Bokote is a community on the Busira River in the Province of Équateur in the Democratic Republic of the Congo. In the colonial period it held a trading post and a Catholic mission.

==Location==

Bokote is on the north shore of the Busira River in the Province of Équateur. The river here forms the boundary with the province of Tshuapa, which Bokote faces to the south. (Note: Maps of this area tend to be inaccurate. A map prepared for the World Food Programme in 2020 shows Bokote a few kilometers north of the river.
Google maps as of March 2021 showed the village even further from the river in what appears to be uninhabited forest. However, Geonames and WorldStreetMap agree on a location on the river, where a satellite view shows a substantial community. This is consistent with the colonial maps and descriptions of the village.)
It is at an elevation of about 335 m.

==Precolonial times==

The early European explorers found that the Busira-Tshuapa region was inhabited by different groups of Mongo people, including the Bokote, Ekota, Bakutu, Bosaka, Bongando and Boyela.
The trading posts and missions were often given the same name as the local people, examples being Bokote, Bamanya, Bokuma and Lotumbe.
As was common in the area, the fishing village of Bokote was paired with the farming village of Liyolongo, and the two villages traded their produce.
The people came together for dances, games and festivals, and intermarried.

==Colonial era==

As of 1 January 1894 the Société anonyme belge pour le commerce du Haut-Congo (SAB) had 83 factories and posts, including some in the French territory to the west of the Congo and Ubangi rivers.
A map shows the company had posts along the upper Ruki River (i.e. the Busira) at Bilakamba, Bombimba, Bussira Manene, Moniaca, Bocoté and Yolongo. It also had a post at Bomputu on the Lengué (Salonga) River, and posts at Balalondzy, Ivulu and Ivuku on the Momboyo River.

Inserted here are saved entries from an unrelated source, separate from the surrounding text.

(* ===== verification/GatewayLaws.v ===== *)
(** * What the gateway promises

    Commands and their acknowledgements, one message per request whatever runs
    in between, owners and generations of runtimes, the mirror of their states
    in the control store, presence, exclusive roles, merged writes. *)
From S2P Require Import Prelude MailboxProtocol RequestLedger MailboxStore MailboxClaims.
From S2P Require Import MailboxService GatewayStores GatewayService.

Section laws.
Context {W : Type} `{Backends W}.
Implicit Types s : gateway * W.

(** ** How the primitives run *)
Lemma look_run {A} (f : gateway -> A) s : look f s = (Ok (f s.1), s).
Proof. by destruct s. Qed.
Lemma get_command_run rid s : get_command rid s = (Ok (commands (g_ctl s.1) !! rid), s).
Proof. apply look_run. Qed.
Lemma set_command_run rid u now s :
  set_command rid u now s = (Ok tt, (set_ctl (update_command rid u now (g_ctl s.1)).2 s.1, s.2)).
Proof. done. Qed.
Lemma upd_run f s : upd (W := W) f s = (Ok tt, (f s.1, s.2)).
Proof. done. Qed.
Lemma ensure_run {T} (b : bool) e (x : T) : ensure b e x = if b then (Ok tt, x) else (Raise e, x).
Proof. done. Qed.
Lemma require_run rid s : _require_runtime rid s =
  match dget (g_runtimes s.1) rid with Some r => (Ok r, s) | None => (Raise (GatewayError "NOT_FOUND"), s) end.
Proof. unfold _require_runtime. rewrite st_bind_unfold, look_run. by destruct (dget _ _). Qed.
Lemma commands_update rid u now c : no_update u = false ->
  commands (update_command rid u now c).2 = alter (updated u now) rid (commands c).
Proof. intros Hu. unfold update_command. by rewrite Hu. Qed.
Lemma commands_update_eq rid u now c row : no_update u = false -> commands c !! rid = Some row ->
  commands (update_command rid u now c).2 !! rid = Some (updated u now row).
Proof. intros Hu Hr. rewrite (commands_update _ _ _ _ Hu), lookup_alter_eq, Hr. done. Qed.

The first Catholic mission station in the region was established in 1913 in Bokote, followed by a station in Boende in 1925.
In 1924 the Missionaries of the Sacred Heart took Bokote back from the Trappists.
A 1920s or 1930s postcard from the Sacred Heart mission agency in Coquilhatville (now Mbandaka]) shows a line of eight young girls wearing traditional clothing with the caption "La jeunesse de Bokote." ("Youth of Bokote").
Another postcard from that period shows a number of people standing in dugout boats in the river, some holding paddles, with the legend "4. – Mission de Coquilhatville, Congo Belge. –Sur la Busira, a Bokote." ("On the Busira, Bokote").